* Goal of the exercise
Retype exactly the lines below, beginning with the first and ending with the line where "assert (Hnoskel : forall" appears.

[Collected data]
(** [SetPreviewSkeletalMesh] returns exactly when there is a current
    pose, a mesh is given, the pose has a skeleton, and either the mesh does not
    fit it or there is a preview component.  It fails a [check] without a pose
    (whatever else holds) or without a mesh, and dereferences a null pointer
    when the pose has no skeleton or when a fitting mesh meets no preview
    component. *)
Lemma SetPreviewSkeletalMesh_returns_exactly_when_holds inPreviewSkeletalMesh e :
  ((exists e', SetPreviewSkeletalMesh inPreviewSkeletalMesh e = Ok tt e')
   <-> exists pose skeleton mesh,
         _currentPose e = Some pose
         /\ inPreviewSkeletalMesh = Some mesh
         /\ GetSkeleton pose = Some skeleton
         /\ (IsCompatibleMesh skeleton mesh = false
             \/ is_Some (_skeletalMeshPreviewComponent e)))
  /\ (_currentPose e = None ->
      SetPreviewSkeletalMesh inPreviewSkeletalMesh e = Crash CheckFailed)
  /\ (is_Some (_currentPose e) -> inPreviewSkeletalMesh = None ->
      SetPreviewSkeletalMesh inPreviewSkeletalMesh e = Crash CheckFailed)
  /\ (forall pose, _currentPose e = Some pose -> is_Some inPreviewSkeletalMesh ->
      GetSkeleton pose = None ->
      SetPreviewSkeletalMesh inPreviewSkeletalMesh e = Crash NullDereference)
  /\ (forall pose skeleton mesh,
        _currentPose e = Some pose -> inPreviewSkeletalMesh = Some mesh ->
        GetSkeleton pose = Some skeleton ->
        IsCompatibleMesh skeleton mesh = true ->
        _skeletalMeshPreviewComponent e = None ->
        SetPreviewSkeletalMesh inPreviewSkeletalMesh e = Crash NullDereference).
Proof.
  assert (Hnopose : _currentPose e = None ->
            SetPreviewSkeletalMesh inPreviewSkeletalMesh e = Crash CheckFailed).
  { intros Hp. unfold SetPreviewSkeletalMesh. run. by rewrite Hp. }
  assert (Hnomesh : is_Some (_currentPose e) -> inPreviewSkeletalMesh = None ->
            SetPreviewSkeletalMesh inPreviewSkeletalMesh e = Crash CheckFailed).
  { intros [pose Hp] ->. unfold SetPreviewSkeletalMesh. run. by rewrite Hp. }
  assert (Hnoskel : forall pose, _currentPose e = Some pose ->
            is_Some inPreviewSkeletalMesh -> GetSkeleton pose = None ->
            SetPreviewSkeletalMesh inPreviewSkeletalMesh e = Crash NullDereference).
  { intros pose Hp [mesh ->] Hs. unfold SetPreviewSkeletalMesh. run.
    rewrite Hp. cbn. by rewrite Hs. }
  assert (Hnocomp : forall pose skeleton mesh,
            _currentPose e = Some pose -> inPreviewSkeletalMesh = Some mesh ->
            GetSkeleton pose = Some skeleton ->
            IsCompatibleMesh skeleton mesh = true ->
            _skeletalMeshPreviewComponent e = None ->
            SetPreviewSkeletalMesh inPreviewSkeletalMesh e = Crash NullDereference).
  { intros pose skeleton mesh Hp -> Hs Hfit Hc.
    by eapply SetPreviewSkeletalMesh_no_component. }
  split; [|by repeat split].
  split.
  - intros [e' Hrun].
    destruct (_currentPose e) as [pose|] eqn:Hp.
    2:{ by rewrite Hnopose in Hrun. }
    destruct inPreviewSkeletalMesh as [mesh|].
    2:{ by rewrite Hnomesh in Hrun. }
    destruct (GetSkeleton pose) as [skeleton|] eqn:Hs.
    2:{ by rewrite (Hnoskel pose) in Hrun. }
    exists pose, skeleton, mesh. do 3 (split; [done|]).
    destruct (IsCompatibleMesh skeleton mesh) eqn:Hfit; [right|by left].
    destruct (_skeletalMeshPreviewComponent e) as [c|] eqn:Hc; [by eexists|].
    by rewrite (Hnocomp pose skeleton mesh) in Hrun.
  - intros (pose & skeleton & mesh & Hp & -> & Hs & Hcase).
    destruct (IsCompatibleMesh skeleton mesh) eqn:Hfit.
    + destruct Hcase as [|[c Hc]]; [discriminate|].
      destruct (mesh_ptr_neq (Some mesh) (SkeletalMesh c)) eqn:Hptr.
      * eexists. by eapply SetPreviewSkeletalMesh_other.
      * eexists. by eapply SetPreviewSkeletalMesh_same.
    + eexists. by eapply SetPreviewSkeletalMesh_incompatible.
Qed.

* Answer space
(** [SetPreviewSkeletalMesh] returns exactly when there is a current
    pose, a mesh is given, the pose has a skeleton, and either the mesh does not
    fit it or there is a preview component.  It fails a [check] without a pose
    (whatever else holds) or without a mesh, and dereferences a null pointer
    when the pose has no skeleton or when a fitting mesh meets no preview
    component. *)
Lemma SetPreviewSkeletalMesh_returns_exactly_when_holds inPreviewSkeletalMesh e :
  ((exists e', SetPreviewSkeletalMesh inPreviewSkeletalMesh e = Ok tt e')
   <-> exists pose skeleton mesh,
         _currentPose e = Some pose
         /\ inPreviewSkeletalMesh = Some mesh
         /\ GetSkeleton pose = Some skeleton
         /\ (IsCompatibleMesh skeleton mesh = false
             \/ is_Some (_skeletalMeshPreviewComponent e)))
  /\ (_currentPose e = None ->
      SetPreviewSkeletalMesh inPreviewSkeletalMesh e = Crash CheckFailed)
  /\ (is_Some (_currentPose e) -> inPreviewSkeletalMesh = None ->
      SetPreviewSkeletalMesh inPreviewSkeletalMesh e = Crash CheckFailed)
  /\ (forall pose, _currentPose e = Some pose -> is_Some inPreviewSkeletalMesh ->
      GetSkeleton pose = None ->
      SetPreviewSkeletalMesh inPreviewSkeletalMesh e = Crash NullDereference)
  /\ (forall pose skeleton mesh,
        _currentPose e = Some pose -> inPreviewSkeletalMesh = Some mesh ->
        GetSkeleton pose = Some skeleton ->
        IsCompatibleMesh skeleton mesh = true ->
        _skeletalMeshPreviewComponent e = None ->
        SetPreviewSkeletalMesh inPreviewSkeletalMesh e = Crash NullDereference).
Proof.
  assert (Hnopose : _currentPose e = None ->
            SetPreviewSkeletalMesh inPreviewSkeletalMesh e = Crash CheckFailed).
  { intros Hp. unfold SetPreviewSkeletalMesh. run. by rewrite Hp. }
  assert (Hnomesh : is_Some (_currentPose e) -> inPreviewSkeletalMesh = None ->
            SetPreviewSkeletalMesh inPreviewSkeletalMesh e = Crash CheckFailed).
  { intros [pose Hp] ->. unfold SetPreviewSkeletalMesh. run. by rewrite Hp. }
  assert (Hnoskel : forall pose, _currentPose e = Some pose ->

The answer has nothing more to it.